(* ===== verification/Process.v ===== *)
(** Processes and terminals: [student-distrib/syscall.c] from [pc_init] to
    [execute], and [terminal_switch] of [terminal.c].

    [halt], [execute] and [terminal_switch] hand the processor over: their
    [Jump] says where.  The uninitialised locals and the stack registers a
    call runs with are its [frame]. *)

From S2P Require Import Prelude Segments Hardware CLib Screen Printf FileSystem Paging MemOps Kernel.
From S2P Require Import FdTable Drivers.

Definition STATUS_BYTEMASK := 0x000000FF.
Definition FILE_NAME_LENGTH := 32.
Definition BYTES_TO_READ := 28.
Definition ENTRY_POINT_START := 24.
Definition MAGIC_NUMBER_SIZE := 4.
Definition BYTE_SIZE := 8.
Definition PROGRAM_START := 0x08048000.
Definition PROGRAM_PAGE := 0x08000000.
Definition USER_PAGE_SIZE := 0x00400000.
Definition FOURKiB := 0x1000.
Definition magic_numbers : list Z := [0x7f; 0x45; 0x4c; 0x46].

(** What a call of execute finds on its stack. *)
Record frame : Type := mkFrame {
  u_command : list Z;       (* command[TERM_BUFF_SIZE] *)
  u_file_name : list Z;     (* file_name[FILE_NAME_LENGTH] *)
  u_file_dentry : dentry_t;
  u_buf : list Z;           (* buf[BYTES_TO_READ] *)
  u_dentry : dentry_t;
  r_esp : Z;
  r_ebp : Z;
}.

(** * Fields *)
Definition set_in_use (i v : Z) : K unit := fun k =>
  let p := procs k in
  l ← wr (in_use p) i v;
  Ok (Returned tt, with_procs (mkProcs (process_array p) l (current_process p) (pcbs p) (cmd_args p)) k).
Definition get_in_use (i : Z) : K Z := fun k => v ← rd (in_use (procs k)) i; Ok (Returned v, k).
Definition set_process_array (i : Z) (v : option Z) : K unit := fun k =>
  let p := procs k in
  l ← wr (process_array p) i v;
  Ok (Returned tt, with_procs (mkProcs l (in_use p) (current_process p) (pcbs p) (cmd_args p)) k).
Definition set_current_process (t v : Z) : K unit := fun k =>
  let p := procs k in
  l ← wr (current_process p) t v;
  Ok (Returned tt, with_procs (mkProcs (process_array p) (in_use p) l (pcbs p) (cmd_args p)) k).
Definition set_cmd_args (l : list (list Z)) : K unit := modify (fun k =>
  let p := procs k in
  with_procs (mkProcs (process_array p) (in_use p) (current_process p) (pcbs p) l) k).

(** A field of the control block at an address. *)
Definition update_pcb (a : Z) (f : pcb -> pcb) : K unit := fun k =>
  match pcbs (procs k) !! a with
  | None => Fault
  | Some p => store_pcb a (f p) k
  end.
Definition read_pcb (a : Z) : K pcb := fun k =>
  match pcbs (procs k) !! a with None => Fault | Some p => Ok (Returned p, k) end.

Definition set_process_id (v : Z) (p : pcb) : pcb :=
  mkPcb (u8 v) (parent_id p) (current_esp p) (current_ebp p) (return_esp p) (return_ebp p) (args p) (fd_table p).
Definition set_parent_id (v : Z) (p : pcb) : pcb :=
  mkPcb (process_id p) v (current_esp p) (current_ebp p) (return_esp p) (return_ebp p) (args p) (fd_table p).
Definition set_current_stack (esp ebp : Z) (p : pcb) : pcb :=
  mkPcb (process_id p) (parent_id p) esp ebp (return_esp p) (return_ebp p) (args p) (fd_table p).
Definition set_return_stack (esp ebp : Z) (p : pcb) : pcb :=
  mkPcb (process_id p) (parent_id p) (current_esp p) (current_ebp p) esp ebp (args p) (fd_table p).
Definition set_args (l : list Z) (p : pcb) : pcb :=
  mkPcb (process_id p) (parent_id p) (current_esp p) (current_ebp p) (return_esp p) (return_ebp p) l (fd_table p).

Definition set_tss (esp0 ss0 : Z) : K unit := modify (fun k =>
  with_cpu (mkCpu (u32 esp0) ss0 (extended_status (cpu k)) (exception_flag (cpu k)) (segs (cpu k))) k).
Definition set_status (ext flag : Z) : K unit := modify (fun k =>
  with_cpu (mkCpu (tss_esp0 (cpu k)) (tss_ss0 (cpu k)) ext flag (segs (cpu k))) k).
Definition set_curr_old (curr old : Z) : K unit := on_lib (set_terms curr old).
Definition kadd_process (pid : Z) : K unit := modify (fun k =>
  with_paging (add_process pid (paging k)) k).
Definition kmap_virt_to_phys (v a : Z) : K unit := modify (fun k =>
  with_paging (map_virt_to_phys (user_page_table_at (link k)) v a (paging k)) k).

(** ** syscall.c: pc_init *)
Definition pc_init : K unit :=
  k ← gets lib;
  _ ← set_curr_old 0 (old_terminal k);
  _ ← kloop 4 (fun cnt =>
    if decide (cnt < MAX_TERMINAL) then _ ← set_current_process cnt (-1); mret (inl (cnt + 1))
    else mret (inr tt)) 0;
  kloop 9 (fun cnt =>
    if decide (cnt < MAX_PROCESSES) then
      _ ← set_process_array cnt None; _ ← set_in_use cnt 0; mret (inl (cnt + 1))
    else mret (inr tt)) 0.

(** ** terminal.c: terminal_init *)
Definition terminal_init : K Z :=
  _ ← set_in_use 0 0; _ ← set_in_use 1 1; _ ← set_in_use 2 1; mret 0.

(** ** syscall.c: parse_cmd_args

    Also the new row of [cmd_args] for the current terminal. *)
Definition take_word (comm buf : list Z) : outcome (Z * list Z) :=
  loop 130 (fun '(i, buf) =>
    c ← rd comm i;
    if decide (c <> 32 /\ c <> 0 /\ i < TERM_BUFF_SIZE) then
      buf ← wr buf i c; mret (inl (i + 1, buf))
    else mret (inr (i, buf))) (0, buf).
Definition skip_word_spaces (comm : list Z) (i : Z) : outcome Z :=
  loop 130 (fun i =>
    c ← rd comm i;
    mret (if decide (c = 32 /\ c <> 0 /\ i < TERM_BUFF_SIZE) then inl (i + 1) else inr i)) i.
Definition take_args (comm row : list Z) (i : Z) : outcome (list Z) :=
  '(arg_cnt, row) ← loop 130 (fun '(arg_cnt, row) =>
    c ← rd comm arg_cnt;
    if decide (c <> 0 /\ arg_cnt <> TERM_BUFF_SIZE) then
      row ← wr row (arg_cnt - i) c; mret (inl (arg_cnt + 1, row))
    else mret (inr (arg_cnt, row))) (i, row);
  wr row (arg_cnt - i) 0.

Definition parse_cmd_args (buf comm row : list Z) : outcome (list Z * list Z) :=
  '(i, buf) ← take_word comm buf;
  buf ← wr buf i 0;
  i ← skip_word_spaces comm i;
  row ← take_args comm row i;
  mret (buf, row).

(** * The program image in memory *)
Definition load_bytes (a n : Z) (m : mem) : list Z := map (get m) (seqZ a n).
Definition store_bytes (a : Z) (l : list Z) (m : mem) : mem :=
  for_ 0 (zlen l) (fun j m => put m (a + j) (at_ l j)) m.

(** Where the bytes [v, v + n) of the program page are: a page fault when
    they leave it. *)
Definition program_phys (v n : Z) : K Z := fun k =>
  if decide (PROGRAM_PAGE <= v /\ v + n <= PROGRAM_PAGE + USER_PAGE_SIZE) then
    match translate (page_directory_at (link k)) (page_table_at (link k)) (user_page_table_at (link k)) (paging k) v with
    | Some m => Ok (Returned (phys m), k)
    | None => Fault
    end
  else Fault.

(** [read_data] into the program page. *)
Definition read_program (inode address length : Z) : K Z :=
  a ← program_phys address length;
  k ← gets (fun k => k);
  '(r, buf) ← lift (read_data (fs k) inode 0 (load_bytes a length (lib_mem (lib k))) length);
  _ ← on_lib (fun s => set_mem (store_bytes a buf (lib_mem s)) s);
  mret r.

(** ** wrapper.S: user_context_switch *)
Definition user_context_switch (eip : Z) : K unit :=
  _ ← on_io (set_if true);
  jump (ToUser eip 0x83FFFFC).

(** * syscall.c: execute *)

(** The file name: the first word of the command, at most 31 characters. *)
Definition command_name (command file_name : list Z) : outcome (option (list Z)) :=
  r ← loop 130 (fun '(i, file_name) =>
    c ← rd command i;
    if decide (c <> 32 /\ c <> 0 /\ c <> 10) then
      if decide (i >= FILE_NAME_LENGTH - 1) then mret (inr None) else
      file_name ← wr file_name i c; mret (inl (i + 1, file_name))
    else mret (inr (Some (i, file_name)))) (0, file_name);
  match r with
  | None => mret None
  | Some (i, file_name) => file_name ← wr file_name i 0; mret (Some file_name)
  end.

(** The first free process slot, taken. *)
Definition take_slot : K Z :=
  kloop 9 (fun i =>
    if decide (i < MAX_PROCESSES) then
      v ← get_in_use i;
      if decide (v = 0) then _ ← set_in_use i 1; mret (inr i) else mret (inl (i + 1))
    else mret (inr i)) 0.

(** Create the control block of slot [i] and make it current. *)
Definition new_process (i : Z) : K unit :=
  let a := u32 (K_STACK_BOTTOM - PROCESS_SIZE * (1 + i)) in
  _ ← set_process_array i (Some a);
  _ ← update_pcb a (set_process_id i);
  t ← curr_term;
  parent ← (if decide (i < 3) then mret (-1) else curr_pid);
  _ ← update_pcb a (set_parent_id parent);
  _ ← set_current_process t i;
  '(a', p) ← curr_pcb;
  rows ← gets (fun k => cmd_args (procs k));
  row ← lift (rd rows t);
  l ← lift (strcpy (args p) row);
  _ ← update_pcb a' (set_args l);
  p ← read_pcb a;
  tbl ← lift (fd_table_init (fd_table p));
  update_pcb a (set_fd_table tbl).

Definition check_magic (buf : list Z) : outcome bool :=
  loop 5 (fun j =>
    if decide (j < MAGIC_NUMBER_SIZE) then
      b ← rd buf j; m ← rd magic_numbers j;
      mret (if decide (b <> m) then inr false else inl (j + 1))
    else mret (inr true)) 0.

Definition read_entry_point (buf : list Z) : outcome Z :=
  loop 5 (fun '(j, entry_point) =>
    if decide (j < BYTES_TO_READ) then
      b ← rd buf j;
      mret (inl (j + 1, Z.lor entry_point (u32 (Z.shiftl b (BYTE_SIZE * (j - ENTRY_POINT_START))))))
    else mret (inr entry_point)) (ENTRY_POINT_START, 0).

(** From the control block to user mode. *)
Definition launch (fr : frame) (file_name buf : list Z) (i : Z) : K Z :=
  ok ← lift (check_magic buf);
  if decide (ok = false) then mret (-1) else
  entry_point ← lift (read_entry_point buf);
  p ← read_pcb (u32 (K_STACK_BOTTOM - PROCESS_SIZE * (1 + i)));
  _ ← kadd_process (process_id p);
  f ← gets fs;
  '(r, dentry) ← lift (read_dentry_by_name f file_name (u_dentry fr));
  if decide (r = -1) then mret (-1) else
  size ← lift (inode_file_size f (inode_idx dentry));
  r ← read_program (inode_idx dentry) PROGRAM_START size;
  if decide (r = -1) then mret (-1) else
  pid ← curr_pid;
  _ ← set_tss (K_STACK_BOTTOM - PROCESS_SIZE * pid - BYTE_SIZE / 2) KERNEL_DS;
  '(a, _) ← curr_pcb;
  _ ← update_pcb a (set_current_stack (r_esp fr) (r_ebp fr));
  _ ← user_context_switch entry_point;
  mret 0.

Definition execute (fr : frame) (comm : option (list Z)) : K Z :=
  match comm with
  | None => mret (-1)
  | Some comm =>
      t ← curr_term;
      rows ← gets (fun k => cmd_args (procs k));
      row ← lift (rd rows t);
      '(command, row) ← lift (parse_cmd_args (u_command fr) comm row);
      rows ← lift (wr rows t row);
      _ ← set_cmd_args rows;
      name ← lift (command_name command (u_file_name fr));
      match name with
      | None => mret (-1)
      | Some file_name =>
          f ← gets fs;
          '(r, dentry) ← lift (read_dentry_by_name f file_name (u_file_dentry fr));
          if decide (r = -1) then mret (-1) else
          if decide (file_type dentry <> 2) then mret (-1) else
          '(r, buf) ← lift (read_data f (inode_idx dentry) 0 (u_buf fr) BYTES_TO_READ);
          if decide (r = -1) then mret (-1) else
          i ← take_slot;
          if decide (i >= MAX_PROCESSES) then
            _ ← kprintf (litln "Maximum Possible Processes. Stop and Reconsider.") [];
            mret (-1)
          else
            _ ← new_process i;
            launch fr file_name buf i
      end
  end.

(** * syscall.c: halt *)
Definition halt (fr : frame) (status : Z) : K Z :=
  _ ← close_all_fd;
  '(_, p) ← curr_pcb;
  _ ← (if decide (process_id p < 3) then
         _ ← set_in_use (process_id p) 0;
         _ ← execute fr (Some (lit "shell")); mret tt
       else mret tt);
  flag ← gets (fun k => exception_flag (cpu k));
  let ext := u32 (Z.land STATUS_BYTEMASK status + flag) in
  _ ← set_status ext 0;
  '(_, p) ← curr_pcb;
  let esp := current_esp p in
  let ebp := current_ebp p in
  pid ← curr_pid;
  _ ← set_in_use pid 0;
  t ← curr_term;
  _ ← set_current_process t (parent_id p);
  pid ← curr_pid;
  _ ← kadd_process pid;
  '(_, p) ← curr_pcb;
  _ ← set_tss (current_esp p) KERNEL_DS;
  jump (ToExecuteReturn esp ebp ext).

(** * terminal.c: terminal_switch *)

(** memcpy between two pages, through their mappings. *)
Definition kmemcpy (dest src n : Z) : K unit := fun k =>
  let tr := translate (page_directory_at (link k)) (page_table_at (link k)) (user_page_table_at (link k)) (paging k) in
  match tr dest, tr src with
  | Some d, Some s =>
      if decide (dest mod FOURKiB + n <= FOURKiB /\ src mod FOURKiB + n <= FOURKiB) then
        m ← memcpy (phys d) (phys s) n (lib_mem (lib k));
        Ok (Returned tt, with_lib (set_mem m (lib k)) k)
      else Fault
  | _, _ => Fault
  end.

Definition terminal_switch (fr : frame) (new_terminal : Z) : K Z :=
  curr ← curr_term;
  if decide (new_terminal = curr) then mret 0 else
  if decide (new_terminal >= MAX_TERMINAL \/ new_terminal < 0) then mret (-1) else
  _ ← on_io cli;
  '(a, _) ← curr_pcb;
  _ ← update_pcb a (set_return_stack (r_esp fr) (r_ebp fr));
  _ ← set_curr_old new_terminal curr;
  let old := curr in
  let curr := new_terminal in
  _ ← kmap_virt_to_phys (VIRT_VID_TERM1 + old * FOURKiB) (USER_BACK1 + old * FOURKiB);
  _ ← kmemcpy (VIRT_VID_TERM1 + old * FOURKiB) VIDEO FOURKiB;
  _ ← kmemcpy VIDEO (VIRT_VID_TERM1 + curr * FOURKiB) FOURKiB;
  _ ← kmap_virt_to_phys (VIRT_VID_TERM1 + curr * FOURKiB) USER_VIDEO_;
  _ ← on_lib update_cursor;
  pid ← curr_pid;
  _ ← (if decide (pid = -1) then
         _ ← set_in_use curr 0;
         _ ← on_io sti;
         _ ← execute fr (Some (lit "shell")); mret tt
       else mret tt);
  pid ← curr_pid;
  _ ← kadd_process pid;
  _ ← set_tss (K_STACK_BOTTOM - PROCESS_SIZE * pid - BYTE_SIZE / 2) KERNEL_DS;
  '(_, p) ← curr_pcb;
  _ ← on_io sti;
  jump (ToStack (return_esp p) (return_ebp p)).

What you are asked to do: Reproduce, exactly as they stand in the data above, the lines from the one that holds "jump (ToExecuteReturn esp ebp ext)." to the one that holds "d, Some s =>", inclusive.

Result:
  jump (ToExecuteReturn esp ebp ext).

(** * terminal.c: terminal_switch *)

(** memcpy between two pages, through their mappings. *)
Definition kmemcpy (dest src n : Z) : K unit := fun k =>
  let tr := translate (page_directory_at (link k)) (page_table_at (link k)) (user_page_table_at (link k)) (paging k) in
  match tr dest, tr src with
  | Some d, Some s =>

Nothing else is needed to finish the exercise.